Я не могу процитировать это письмо целиком (хотя очень бы хотелось), но смысл его сводится к тому, что судить поэта следует “по законам, им самим над собою признанным”. Пушкинский завет, между прочим. Однако небольшую цитату все же приведу, напомнив перед тем о персонаже лемовского “Соляриса” — докторе Сарториусе. Ну конечно же, я думаю при этом о человеке, воплощенном въяве талантом актера Солоницына в одноименном фильме Тарковского. О человеке, прокричавшем Банионису — Крису: “Встаньте! Немедленно встаньте!.. Дорогой вы мой, ведь это же легче всего…” Это когда Крис встает на колени и целует руку клону своей жены, когда-то покончившей самоубийством.
Так вот: статья Абдуллаева — это ведь тоже “легче всего”, по-моему. И я не виню нашего критика, и мне приходили и приходят в голову (при чтении “позднего” Цветкова) мысли о распаде . Вот только о каком и чего? Словом, если бы я имел право на угрюмую литературную игру, то сказал бы, что большбая часть стихов этой книги могла бы быть написана доктором Сарториусом, если бы он когда-то существовал. Тем доктором Сарториусом, который при всей язвительности, скепсисе, “здравом смысле” и прочих “умствованиях” тоже встречается со своей совестью, закрывшись от коллег в лаборатории.
Итак, цитата из Ремонта Приборова (полный текст письма несложно найти в сети, воспользовавшись поисковой системой):
“…Вы в своих модернистcких упражнениях даже на Пушкина поднимаете свою окровавленную руку.
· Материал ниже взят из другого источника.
(* ===== verification/CacheSpec.v ===== *)
(** * The LRU cache keeps its entries

    The hash table of [Cache.v] holds each key once and finds it whatever the
    chains; a shard's lists, reference counts and usage agree; what a client
    holds is not freed, and a lookup gives what was last inserted. *)

From S2P Require Import Prelude Status Coding Comparator Bloom Cache.
Import LRU.

(** ** Lists of chains *)

Lemma concat_middle {A} (ls : list (list A)) (i : nat) (l : list A) :
  ls !! i = Some l -> exists rest, concat ls ≡ₚ l ++ rest /\ forall l', concat (<[i := l']> ls) ≡ₚ l' ++ rest.
Proof.
  intros Hi. exists (concat (take i ls) ++ concat (drop (S i) ls)).
  assert (forall l', concat (take i ls ++ l' :: drop (S i) ls) ≡ₚ l' ++ concat (take i ls) ++ concat (drop (S i) ls)) as Hp.
  { intros l'. rewrite concat_app. simpl. by rewrite Permutation_app_swap_app. }
  split.
  - by rewrite <- Hp, take_drop_middle.
  - intros l'. rewrite <- Hp. rewrite insert_take_drop by (by eapply lookup_lt_Some). done.
Qed.

Lemma concat_replicate_nil {A} (n : nat) : concat (replicate n (@nil A)) = [].
Proof. induction n; [done|]. simpl. done. Qed.

Section table.
Context {V : Type} (H : bytes -> Z) (HH : forall k, 0 <= H k < 2 ^ 32).
Abbreviation heap_t := (gmap Z (@LRUHandle V)).

(** ** The hash table *)

Definition members (t : HandleTable) : list Z := concat (list_ t).

(** The bucket of a hash. *)
Definition bucket (n h : Z) : nat := Z.to_nat (Z.land h (n - 1)).

Definition in_bucket (hp : heap_t) (n : Z) (i : nat) (a : Z) : Prop :=
  exists e, hp !! a = Some e /\ hash e = H (key e) /\ bucket n (hash e) = i.

Definition has_key (hp : heap_t) (k : bytes) (a : Z) : Prop := exists e, hp !! a = Some e /\ key e = k.

Definition keys_inj (hp : heap_t) (l : list Z) : Prop :=
  forall a b k, a ∈ l -> b ∈ l -> has_key hp k a -> has_key hp k b -> a = b.

Record table_ok (hp : heap_t) (t : HandleTable) : Prop := MkTableOk {
  to_pow : exists n, 2 <= n <= 31 /\ length_ t = 2 ^ n;
  to_len : length (list_ t) = Z.to_nat (length_ t);
  to_bucket : forall i l a, list_ t !! i = Some l -> a ∈ l -> in_bucket hp (length_ t) i a;
  to_nodup : NoDup (members t);
  to_keys : keys_inj hp (members t);
  to_elems : elems_ t = Z.of_nat (length (members t));
  to_small : elems_ t <= 2 ^ 31 }.

Lemma bucket_lt (n h : Z) : 0 <= n -> 0 <= h -> (bucket (2 ^ n) h < Z.to_nat (2 ^ n))%nat.
Proof.
  intros Hn Hh. unfold bucket. rewrite land_mask_mod by done. pose proof (Z.mod_pos_bound h (2 ^ n) ltac:(lia)). lia.
Qed.

Lemma find_slot_ok (hp : heap_t) (l : list Z) (k : bytes) :
  (forall a, a ∈ l -> exists e, hp !! a = Some e /\ hash e = H (key e)) ->
  exists j, find_slot hp l k (H k) = Some j /\ (j <= length l)%nat /\
    match l !! j with Some a => has_key hp k a | None => forall a, a ∈ l -> ~ has_key hp k a end.
Proof.
  intros Hl. induction l as [|a l IH].
  - exists O. split; [done|]. split; [done|]. simpl. intros a Ha. by apply not_elem_of_nil in Ha.
  - destruct (Hl a ltac:(constructor)) as (e & He & Hh). simpl. rewrite He. cbn [mbind option_bind].
    destruct (decide (key e = k)) as [Hk|Hk].
    + exists O. rewrite Hh, Hk, Z.eqb_refl, (proj2 (Bytewise.slice_eqb_spec k k) eq_refl). simpl.
      split; [done|]. split; [lia|]. by exists e.
    + destruct IH as (j & Hj & Hle & Hm); [intros b Hb; apply Hl; by constructor|]. exists (S j).
      assert (slice_eqb k (key e) = false) as Hs.
      { apply not_true_iff_false. rewrite Bytewise.slice_eqb_spec. congruence. }
      rewrite Hs, orb_true_r, Hj. simpl. split; [done|]. split; [lia|].
      destruct (l !! j); [done|]. intros b [->|Hb]%elem_of_cons; [|by apply Hm]. intros (e' & He' & Hk'). congruence.
Qed.

Lemma members_bucket (hp : heap_t) (t : HandleTable) (a : Z) :
  table_ok hp t -> a ∈ members t -> exists i l, list_ t !! i = Some l /\ a ∈ l /\ in_bucket hp (length_ t) i a.
Proof.
  intros Ht Ha. unfold members in Ha. apply list_elem_of_In, in_concat in Ha as (l & Hl & Ha).
  apply list_elem_of_In, list_elem_of_lookup in Hl as [i Hi]. apply list_elem_of_In in Ha. exists i, l.
  split; [done|]. split; [done|]. by apply (to_bucket hp t Ht i l).
Qed.

Lemma bucket_members (t : HandleTable) (i : nat) (l : list Z) (a : Z) : list_ t !! i = Some l -> a ∈ l -> a ∈ members t.
Proof. intros Hi Ha. apply (elem_of_concat a l); [done|]. by eapply list_elem_of_lookup_2. Qed.

Lemma FindPointer_ok (hp : heap_t) (t : HandleTable) (k : bytes) :
  table_ok hp t ->
  exists l j, FindPointer hp t k (H k) = Some (bucket (length_ t) (H k), l, j) /\
    list_ t !! bucket (length_ t) (H k) = Some l /\ (j <= length l)%nat /\
    match l !! j with Some a => has_key hp k a | None => forall a, a ∈ members t -> ~ has_key hp k a end.
Proof.
  intros Ht. destruct (to_pow hp t Ht) as (n & Hn & Hlen).
  assert (bucket (length_ t) (H k) < length (list_ t))%nat as Hi.
  { rewrite (to_len hp t Ht), Hlen. apply bucket_lt; [lia|]. apply HH. }
  apply lookup_lt_is_Some_2 in Hi as [l Hl].
  destruct (find_slot_ok hp l k) as (j & Hj & Hle & Hm).
  { intros a Ha. destruct (to_bucket hp t Ht _ l a Hl Ha) as (e & He & Hh & _). by exists e. }
  exists l, j. unfold FindPointer. fold (bucket (length_ t) (H k)). rewrite Hl. cbn [mbind option_bind]. rewrite Hj.
  split; [done|]. split; [done|]. split; [done|]. destruct (l !! j); [done|].
  intros a Ha Hk. destruct (members_bucket hp t a Ht Ha) as (i & l' & Hi & Hal & e & He & Hh & Hb).
  apply (Hm a); [|done]. destruct Hk as (e' & He' & <-). simplify_eq. rewrite Hh in Hi. by simplify_eq.
Qed.

Lemma Table_Lookup_ok (hp : heap_t) (t : HandleTable) (k : bytes) :
  table_ok hp t ->
  exists r, Table_Lookup hp t k (H k) = Some r /\
    match r with Some a => a ∈ members t /\ has_key hp k a | None => forall a, a ∈ members t -> ~ has_key hp k a end.
Proof.
  intros Ht. destruct (FindPointer_ok hp t k Ht) as (l & j & He & Hl & _ & Hm).
  unfold Table_Lookup. rewrite He. cbn [mbind option_bind]. exists (l !! j). split; [done|].
  destruct (l !! j) as [a|] eqn:E; [|done]. split; [|done]. apply (bucket_members t _ l a Hl). by eapply list_elem_of_lookup_2.
Qed.
Lemma answer_ok (u : bytes) (s : Z) (n : nat) (saved : option (bytes * bytes)) :
  ok u -> seq_ok s -> Forall (fun e => e_seq e <= s) es ->
  first_not_below (C := InternalKeyComparator U) (map e_entry kept) (look u s) n ->
  saved = None \/ saved = map e_entry kept !! n ->
  (forall e, map e_entry kept !! n = Some e -> same_user eq e.1 (look u s) -> saved = Some e) ->
  answer U u OK saved = Some (mem_answer (mem_get u s es)).
Proof.
  intros Hu Hs Hle Hn Hsaved Hsame. unfold mem_get. destruct (newest u s es) as [e|] eqn:E.
  - pose proof (look_position u s n e Hu Hs Hle Hn E) as Hnth. rewrite list_lookup_fmap, Hnth in Hsame.
    apply firsts_newest in E as [Hin <-]; [|done..]. rewrite (Hsame _ eq_refl) by (by repeat eexists).
    unfold answer. simpl. rewrite SaveValue_ok by (done || by apply kept_ok). rewrite bool_decide_true by done. by destruct (e_type e).
  - destruct Hsaved as [->| ->]; [done|]. rewrite list_lookup_fmap. destruct (kept !! n) as [x|] eqn:Hx; [|done].
    apply list_elem_of_lookup_2 in Hx. unfold answer. simpl. rewrite SaveValue_ok by (done || by apply kept_ok).
    rewrite bool_decide_false; [done|]. intros Hk. assert (newest u s es = Some x) by (by apply firsts_newest). congruence.
Qed.
End flush.

(** ** Reading *)

Section reading.
Context {U : Comparator} {ok : bytes -> Prop} {HU : ComparatorSpec U ok}.
Context {G : Type} {R : RandomAccessFile G} {rcontents : G -> bytes} {rfile_ok : G -> Prop} {HR : RandomAccessFileSpec G rcontents rfile_ok}.
Context {K : Type} {BC : BlockCache K} {has : K -> bytes -> Block -> Prop} {HB : BlockCacheSpec BC has}.
Context {CP : CrcPort} {HP : CrcPortSpec CP} {SP : SnappyPort} {HS : SnappyPortSpec SP}.
Context (addr : bytes -> Z) (opt : TableOptions) (filter_policy : option FilterPolicy) (key_ok : bytes -> Prop).
Context (HFT : forall P, filter_policy = Some P -> FilterPolicyTotal P key_ok).
Context (Hinterval : 1 <= block_restart_interval opt).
Но Пушкин „глаголом жег сердца людей”, а Вы себя прямо разоблачаете: „пусть не пророк”. И даже свою любимую бездуховную Америку Вы оклевещиваете в этой книге. <…> „А в целом — впечатление искусственности, распада поэтического текста, словесной и смысловой ткани...”
Вот, Алексей Петрович, на какие избранные места из статьи талантливого ташкентца хотел обратить я Ваше внимание.
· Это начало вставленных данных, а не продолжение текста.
Lemma add_ok c (closed : list (output * list Entry)) (cur : list Entry) (input : S) (e : Entry) :
  st_ok c closed cur -> sublist (cur ++ [e]) es -> it_status input = OK ->
  exists go s c', add c input (e_ikey e) (e_value e) = Some (go, s, c') /\
    if go : bool then exists closed' cur', st_ok c' closed' cur' /\
                   concat (closed'.*2) ++ cur' = concat (closed.*2) ++ cur ++ [e] /\ (cur' = [] \/ cur' = cur ++ [e])
    else Status.ok s = false.
Proof.
  intros [Ho Hc Hi] Hsub Hst. unfold add_entry.
  assert (exists s c1, match builder c with Some _ => Some (OK, c) | None => OpenCompactionOutputFile filter_policy open_table c end = Some (s, c1) /\
    if Status.ok s then exists b o, builder c1 = Some b /\ cs_index c1 = cs_index c /\ outputs c1 = closed.*1 ++ [o] /\
      (cur <> [] -> o_smallest o = default [] (e_ikey <$> head cur)) /\
      tb_inv (C := InternalKeyComparator U) (contents := contents) (file_ok := file_ok) (ok := ikey_ok (ok := ok)) opt filter_policy (o_number o)
        (same_user eq) b (map e_entry cur)
    else True) as (s & c1 & -> & H1).
  { unfold open_ok in Ho. destruct (builder c) as [b|] eqn:Eb.
    - exists OK, c. split; [done|]. change (Status.ok OK) with true. cbn match. destruct Ho as (o & ? & _ & ? & _ & ?). exists b, o. done.
    - destruct Ho as [-> Eo]. unfold OpenCompactionOutputFile, NewFileNumber.
      destruct (open_table (vc_next_file_number_ (cs_vc c))) as [f|s] eqn:Ef.
      + destruct (Hopen _ _ Ef) as [Hf Hf0].
        destruct (TableBuilder_new_ok (ok := ikey_ok (ok := ok)) (C := InternalKeyComparator U) opt filter_policy (vc_next_file_number_ (cs_vc c))
          keys_ok (same_user eq) HF [] (sub_filter [] (sublist_nil_l _)) f Hf Hf0) as (b & -> & Hb).
        exists OK. eexists. split; [done|]. change (Status.ok OK) with true. cbn match.
        eexists b, _. cbn [set_builder builder cs_index outputs]. rewrite Eo. split_and!; try done.
      + exists s. eexists. split; [done|]. by rewrite (Hfail _ _ Ef). }
  cbn [mbind option_bind]. destruct (Status.ok s) eqn:Es; [|by eexists _, _, _]. cbn [negb].
  destruct H1 as (b & o & Eb & Ex & Eo & Hsm & Hb). rewrite Eb. cbn [mbind option_bind].
  destruct (open_ok_add c1 closed cur b o e Eo Hsm Hsub Hb) as (b' & -> & Ho'). cbn [mbind option_bind].
  set (c2 := set_builder _ (Some b')) in *. assert (st_ok c2 closed (cur ++ [e])) as H2 by (split; [done|done|]; unfold c2; simpl; by rewrite Ex).
  destruct (max_output_file_size <=? FileSize b').
  - destruct (finish_ok c2 closed (cur ++ [e]) input H2 ltac:(by destruct cur) Hsub Hst) as (s' & c3 & o' & -> & H3). cbn [mbind option_bind].
    exists (Status.ok s'), s', c3. split; [done|]. destruct (Status.ok s'); [|done].
    exists (closed ++ [(o', cur ++ [e])]), []. split; [done|]. split; [|by left].
    rewrite fmap_app, concat_app. simpl. by rewrite !app_nil_r.
  - exists true, OK, c2. split; [done|]. exists closed, (cur ++ [e]). split; [done|]. split; [done|by right].
Qed.

(** *** The loop *)

Definition seq_of (prev : option Entry) : Z := default kMaxSequenceNumber (e_seq <$> prev).

(** An entry is hidden if it has the key of the one before. *)
Lemma hides_ok (prev : option Entry) (e : Entry) :
  (forall p, prev = Some p -> p ∈ es) -> e ∈ es ->
  hides U smallest_snapshot (e_key <$> prev) (seq_of prev) (e_ikey e)
  = Some (bool_decide (e_key <$> prev = Some (e_key e)), Some (e_key e), e_seq e).
Proof.
  intros Hp He. rewrite Forall_forall in Hes, Hsnap. destruct (Hes e He) as [Hs Hk _ _]. unfold hides, e_ikey.
  rewrite ParseInternalKey_ikey by done. cbn [p_user_key sequence].
  destruct prev as [p|]; simpl; [|by rewrite (proj2 (Z.leb_gt _ _)) by done].
  destruct (Hes p (Hp p eq_refl)) as [_ Hkp _ _]. destruct (cmp_total _ _ Hk Hkp) as [r Hr].
  pose proof (cmp_eq _ _ Hk Hkp) as Heq. rewrite Hr in Heq |- *. cbn [mbind option_bind]. case_bool_decide as Hd.
  - injection Hd as Hd. symmetry in Hd. apply Heq in Hd as [= ->]. simpl. by rewrite (proj2 (Z.leb_le _ _)) by (by apply Hsnap, Hp).
  - destruct (Z.eqb_spec r 0) as [->|]; simpl; [destruct Hd; f_equal; symmetry; by apply Heq|].
    by rewrite (proj2 (Z.leb_gt _ _)) by done.
Qed.

Abbreviation key_le a b := (e_key a = e_key b \/ cmp_lt (e_key a) (e_key b)).

(** The entries written so far have keys up to the last one read, [prev], and the
    entries to come, [l], keys from it on. *)
Definition around (prev : option Entry) (written l : list Entry) : Prop :=
  (forall a, a ∈ written -> exists p, prev = Some p /\ key_le a p) /\
  (forall p, prev = Some p -> p ∈ es /\ Forall (fun x => key_le p x) l).

Lemma key_le_trans (a b c : Entry) : a ∈ es -> b ∈ es -> c ∈ es -> key_le a b -> key_le b c -> key_le a c.
Proof.
  intros Ha Hb Hc. rewrite Forall_forall in Hes. pose proof (eo_key _ (Hes a Ha)). pose proof (eo_key _ (Hes b Hb)). pose proof (eo_key _ (Hes c Hc)).
  intros [->|Hab] [<-|Hbc]; [by left|by right|by right|right]. by apply (cmp_trans _ (e_key b)).
Qed.

Lemma around_next (prev : option Entry) (written l : list Entry) (e : Entry) :
  around prev written (e :: l) -> sublist (written ++ e :: l) es ->
  around (Some e) written l /\ around (Some e) (written ++ [e]) l.
Proof.
  intros [Hw Hp] Hsub.
  assert (forall x, x ∈ written ++ e :: l -> x ∈ es) as Hin by (intros x Hx; by eapply elem_of_submseteq; [|apply sublist_submseteq]).
  pose proof (sublist_sorted _ _ _ Hsub Hsorted) as Hs. apply StronglySorted_app in Hs as (_ & _ & Hs). apply StronglySorted_inv in Hs as [_ Hs].
  assert (forall p, Some e = Some p -> p ∈ es /\ Forall (fun x => key_le p x) l) as Hnext.
  { intros p [= <-]. split; [apply Hin; set_solver|]. rewrite Forall_forall in Hs |- *. intros x Hx. rewrite Forall_forall in Hes.
    specialize (Hs x Hx). apply entry_lt_iff in Hs; [tauto|apply Hes, Hin; set_solver..]. }
  assert (forall a, a ∈ written -> key_le a e) as Hle.
  { intros a Ha. destruct (Hw a Ha) as (p & Ep & Hap). destruct (Hp p Ep) as [Hpe Hpx]. apply Forall_cons in Hpx as [Hpx _].
    apply (key_le_trans a p e); [apply Hin; set_solver|done|apply Hin; set_solver|done|done]. }
  split; (split; [|done]); intros a Ha; exists e; (split; [done|]); [by apply Hle|].
  apply elem_of_app in Ha as [Ha|Ha%list_elem_of_singleton]; [by apply Hle|left; by subst].
Qed.

(** A key that is read for the first time has not been written. *)
Lemma around_new (prev : option Entry) (written l : list Entry) (e : Entry) :
  around prev written (e :: l) -> sublist (written ++ e :: l) es -> e_key <$> prev <> Some (e_key e) -> e_key e ∉ map e_key written.
Proof.
  intros [Hw Hp] Hsub Hne Hin. apply list_elem_of_fmap in Hin as (a & Ha & Hin). destruct (Hw a Hin) as (p & -> & Hap).
  destruct (Hp p eq_refl) as [Hpe Hpx]. apply Forall_cons in Hpx as [Hpx _]. simpl in Hne. destruct Hpx as [Hpx|Hpx]; [congruence|].
  assert (forall x, x ∈ written ++ e :: l -> x ∈ es) as Hsubin by (intros x Hx; by eapply elem_of_submseteq; [|apply sublist_submseteq]).
  rewrite Forall_forall in Hes. pose proof (eo_key _ (Hes p Hpe)) as Hkp. assert (ok (e_key e)) as Hke by (apply eo_key, Hes, Hsubin; set_solver).
  destruct Hap as [Hap|Hap]; [congruence|]. rewrite <- Ha in Hap. by apply (cmp_lt_asym _ _ Hke Hkp).
Qed.

Abbreviation work_loop fuel := (Work_loop U index_get addr opt filter_policy open_table table_status max_output_file_size other stop fuel numbers
  smallest_snapshot).

Lemma index_ok_other (i : nat) (x : X) (vc : VersionControl F) (closed : list (output * list Entry)) :
  index_ok x closed -> index_ok (other i x vc).1 closed.
Proof. intros H e He. rewrite Hother by done. by apply H. Qed.

(** What the index says of an entry whose key has not been written. *)
Lemma index_ok_new (x : X) (closed : list (output * list Entry)) (e : Entry) :
  index_ok x closed -> e ∈ es -> e_key e ∉ map e_key (concat (closed.*2)) -> index_get x (e_key e) = index_get index0 (e_key e).
Proof.
  intros Hi He Hn. destruct (Hi e He) as [(o & k & Hc & Hk & _)|[_ H]]; [|done]. destruct Hn.
  apply list_elem_of_fmap in Hk as (a & Ha & Hk). apply list_elem_of_fmap. exists a. split; [done|]. apply list_elem_of_In, in_concat.
  exists k. split; apply list_elem_of_In; [|done]. apply list_elem_of_fmap. by exists (o, k).
Qed.

Lemma sublist_mid {A} (l1 l2 l3 k : list A) : sublist (l1 ++ l2 ++ l3) k -> sublist l2 k.
Proof. intros H. etrans; [|exact H]. apply sublist_inserts_l, sublist_inserts_r. done. Qed.

Lemma sublist_drop_one {A} (l1 l2 k : list A) (x : A) : sublist (l1 ++ x :: l2) k -> sublist (l1 ++ l2) k.
Proof. intros H. etrans; [|exact H]. apply sublist_app; [done|]. by apply sublist_cons. Qed.

Lemma Work_loop_ok (l : list Entry) : forall i input prev c closed cur fuel,
  l = drop i es -> iat input (pos_of (length es) i) -> (length l < fuel)%nat -> st_ok c closed cur ->
  around prev (concat (closed.*2) ++ cur) l -> sublist ((concat (closed.*2) ++ cur) ++ l) es ->
  exists s c' input', work_loop fuel i input (e_key <$> prev) (seq_of prev) c = Some (s, c', input') /\
    (Status.ok s = true -> iat input' None /\ exists closed' cur', st_ok c' closed' cur' /\ sublist cur' es /\
      concat (closed'.*2) ++ cur' = (concat (closed.*2) ++ cur) ++ kept (e_key <$> prev) l).
Proof.
  induction l as [|e l IH]; intros i input prev c closed cur [|fuel] Hl Hit Hfuel Hst Har Hsub; simpl in Hfuel; try lia.
  - pose proof (f_equal length Hl) as Hlen. rewrite length_drop in Hlen. simpl in Hlen. unfold pos_of in Hit.
    rewrite (proj2 (Nat.ltb_ge _ _)) in Hit by lia. cbn [Work_loop]. rewrite (it_valid_at _ _ Hit). simpl.
    eexists _, _, _. split; [done|]. intros Hs. split; [done|]. exists closed, cur. split_and!; [done| |by rewrite app_nil_r].
    rewrite app_nil_r in Hsub. etrans; [|exact Hsub]. by apply sublist_inserts_l.
  - assert (es !! i = Some e) as He by (rewrite <- (Nat.add_0_r i), <- lookup_drop, <- Hl; done).
    pose proof (lookup_lt_Some _ _ _ He) as Hi. unfold pos_of in Hit. rewrite (proj2 (Nat.ltb_lt _ _)) in Hit by lia.
    pose proof (list_elem_of_lookup_2 _ _ _ He) as Hin. cbn [Work_loop]. rewrite (it_valid_at _ _ Hit), bool_decide_true by eauto.
    destruct (stop i); [by eexists _, _, _|]. cbn [andb negb]. destruct (other i (cs_index c) (cs_vc c)) as [x vc] eqn:Eother.
    destruct (it_entry_at _ _ Hit) as (k & v & Hkv & -> & ->). rewrite list_lookup_fmap, He in Hkv. injection Hkv as <- <-.
    cbn [mbind option_bind]. rewrite hides_ok by (done || intros p Ep; apply (proj2 Har p Ep)). cbn [mbind option_bind].
    rewrite (ExtractUserKey_ikey _ _ : ExtractUserKey (e_ikey e) = _). cbn [mbind option_bind].
    set (c1 := MkState _ _ _ x vc _).
    assert (st_ok c1 closed cur) as H1.
    { destruct Hst as [Ho Hc Hx]. split; [done|done|]. simpl. pose proof (index_ok_other i _ (cs_vc c) _ Hx) as H. by rewrite Eother in H. }
    destruct (it_next_at _ _ Hit) as (input1 & Hnext & Hat). rewrite length_map in Hat.
    assert (l = drop (i + 1) es) as Hl' by (rewrite <- drop_drop, <- Hl; done).
    destruct (around_next prev _ l e Har Hsub) as [Ha1 Ha2]. unfold kept. cbn [firsts]. case_decide as Hd.
    + rewrite bool_decide_true by done. cbn [orb mbind option_bind]. rewrite Hnext. cbn [mbind option_bind]. rewrite Hd.
      change (Some (e_key e)) with (e_key <$> Some e). change (e_seq e) with (seq_of (Some e)).
      apply (IH (i + 1)%nat input1 (Some e) c1 closed cur fuel); try done; [lia|by eapply sublist_drop_one].
    + rewrite bool_decide_false by done. cbn [orb].
      assert (e_key e ∉ map e_key (concat closed.*2)) as Hnew.
      { pose proof (around_new prev _ l e Har Hsub Hd) as H. rewrite map_app in H. set_solver. }
      rewrite (index_ok_new x closed e (so_index _ _ _ H1) Hin Hnew). fold (live (e_key e)).
      destruct (live (e_key e)) eqn:Elive; cbn [negb].
      * rewrite filter_cons_True by done.
        destruct (add_ok c1 closed cur input e H1) as (go & s & c2 & Hadd & Hgo); [|by apply (it_status_at _ _ Hit)|].
        { rewrite <- app_assoc in Hsub. apply (sublist_mid (concat closed.*2) (cur ++ [e]) l). by rewrite <- app_assoc. }
        rewrite Hadd. cbn [mbind option_bind]. destruct go; [|eexists _, _, _; split; [done|]; by rewrite Hgo].
        destruct Hgo as (closed' & cur' & H2 & Happ & Hcur). rewrite Hnext. cbn [mbind option_bind].
        change (Some (e_key e)) with (e_key <$> Some e). change (e_seq e) with (seq_of (Some e)).
        rewrite app_assoc in Happ.
        destruct (IH (i + 1)%nat input1 (Some e) c2 closed' cur' fuel) as (s' & c3 & input' & Hloop & Hres); try done; [lia|by rewrite Happ| |].
        { rewrite Happ, <- app_assoc. exact Hsub. }
        exists s', c3, input'. split; [exact Hloop|]. intros Hs. destruct (Hres Hs) as (? & closed'' & cur'' & ? & ? & Heq).
        split; [done|]. exists closed'', cur''. split_and!; [done|done|]. rewrite Heq, Happ, <- app_assoc. done.
      * rewrite filter_cons_False by (by rewrite Elive). cbn [mbind option_bind]. rewrite Hnext. cbn [mbind option_bind].
        change (Some (e_key e)) with (e_key <$> Some e). change (e_seq e) with (seq_of (Some e)).
        apply (IH (i + 1)%nat input1 (Some e) c1 closed cur fuel); try done; [lia|by eapply sublist_drop_one].
Qed.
Конечно, у Вас или Ваших друзей-модернистов найдутся и аргументы в Вашу защиту. Вы можете подчеркнуть, что „мрачность”, в которой упрекает Вас Диалог Платонов (то есть Евгений Абдуллаев. — П. К. ), не является недостатком поэзии, сославшись на таких буржуазных мракобесов, как Баратынский или Тютчев.
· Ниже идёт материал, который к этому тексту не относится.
(* ===== verification/Hashing.v ===== *)
(** * Hashing

    [util/hashutil.h]: the two-independent multiply-shift hash that picks a
    key's bucket and fingerprint in a cuckoo filter. *)

From S2P Require Import Prelude.

(** The two [unsigned __int128] members. *)
Record TwoIndependentMultiplyShift := MkHasher { multiply_ : Z; add_ : Z }.

(** The constructor's inner loop: a first 32-bit draw, then four more, each
    shifted in from the right of a 128-bit accumulator. *)
Definition draw128 (r0 : Z) (rs : list Z) : Z :=
  fold_left (fun v r => Z.lor ((Z.shiftl v 32) mod 2 ^ 128) r) rs r0.

(** [ds] are the successive values of [std::random_device]. *)
Definition TwoIndependentMultiplyShift_new (m0 : Z) (ms : list Z) (a0 : Z) (as_ : list Z)
    : TwoIndependentMultiplyShift :=
  {| multiply_ := draw128 m0 ms; add_ := draw128 a0 as_ |}.

(** [operator()]: 128-bit arithmetic, the high half is the hash. *)
Definition hash_key (h : TwoIndependentMultiplyShift) (key : Z) : Z :=
  u64 (Z.shiftr ((add_ h + multiply_ h * key) mod 2 ^ 128) 64).

Lemma hash_key_range (h : TwoIndependentMultiplyShift) (key : Z) :
  0 <= hash_key h key < 2 ^ 64.
Proof. apply Z.mod_pos_bound. lia. Qed.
Вы отважитесь даже высказаться в том смысле, что „смысл, драматургию и композиционную выстроенность”, в отсутствии коих упрекает Вас доброжелательный критик, в этих стихах отыскать нетрудно, если прочесть их с должным вниманием (курсив мой. — П. К.) . Будете уверять, что страшный век заслужил страшных, разорванных стихов. (Баратынский отдыхает.) И, наконец, сошлетесь на беззащитную лирическую струю, чистую печаль по утраченным местам и временам, которая занимает в книге совсем не последнее место, противостоя стихам о распаде.
Но все это будет демагогией, дорогой Алексей Петрович! Я Вам просто, по-стариковски скажу, цитируя того же Пушкина:
— Нет, если ты небес избранник,
Свой дар, божественный посланник,
Во благо нам употребляй:
Сердца собратьев исправляй.
Мы малодушны, мы коварны,
Бесстыдны, злы, неблагодарны;
Мы сердцем хладные скопцы,
Клеветники, рабы, глупцы;
Гнездятся клубом в нас пороки.
Ты можешь, ближнего любя,
Давать нам смелые уроки,
А мы послушаем тебя.
Учитесь у Пушкина, следуйте его примеру, а про модернизмы свои забудьте — и старик Приборов первый протянет Вам руку уважительного жеста!..”
Так что, как говорится, “не в обиду”, дорогой Евгений, но, мнится, Вы поторопились. Странно к тому же, что не заметили в “Шекспир отдыхает” таких “очевидно-цельных” стихов, как “кеннеди кеннеди кинг и прочие жертвы...”, “теплый вечер дождями умыт...”, “так облака бледны олени в долгой лежке...” и памяти А. Сопровского . В них, по-моему, сказано даже слишком много, куда уж больше.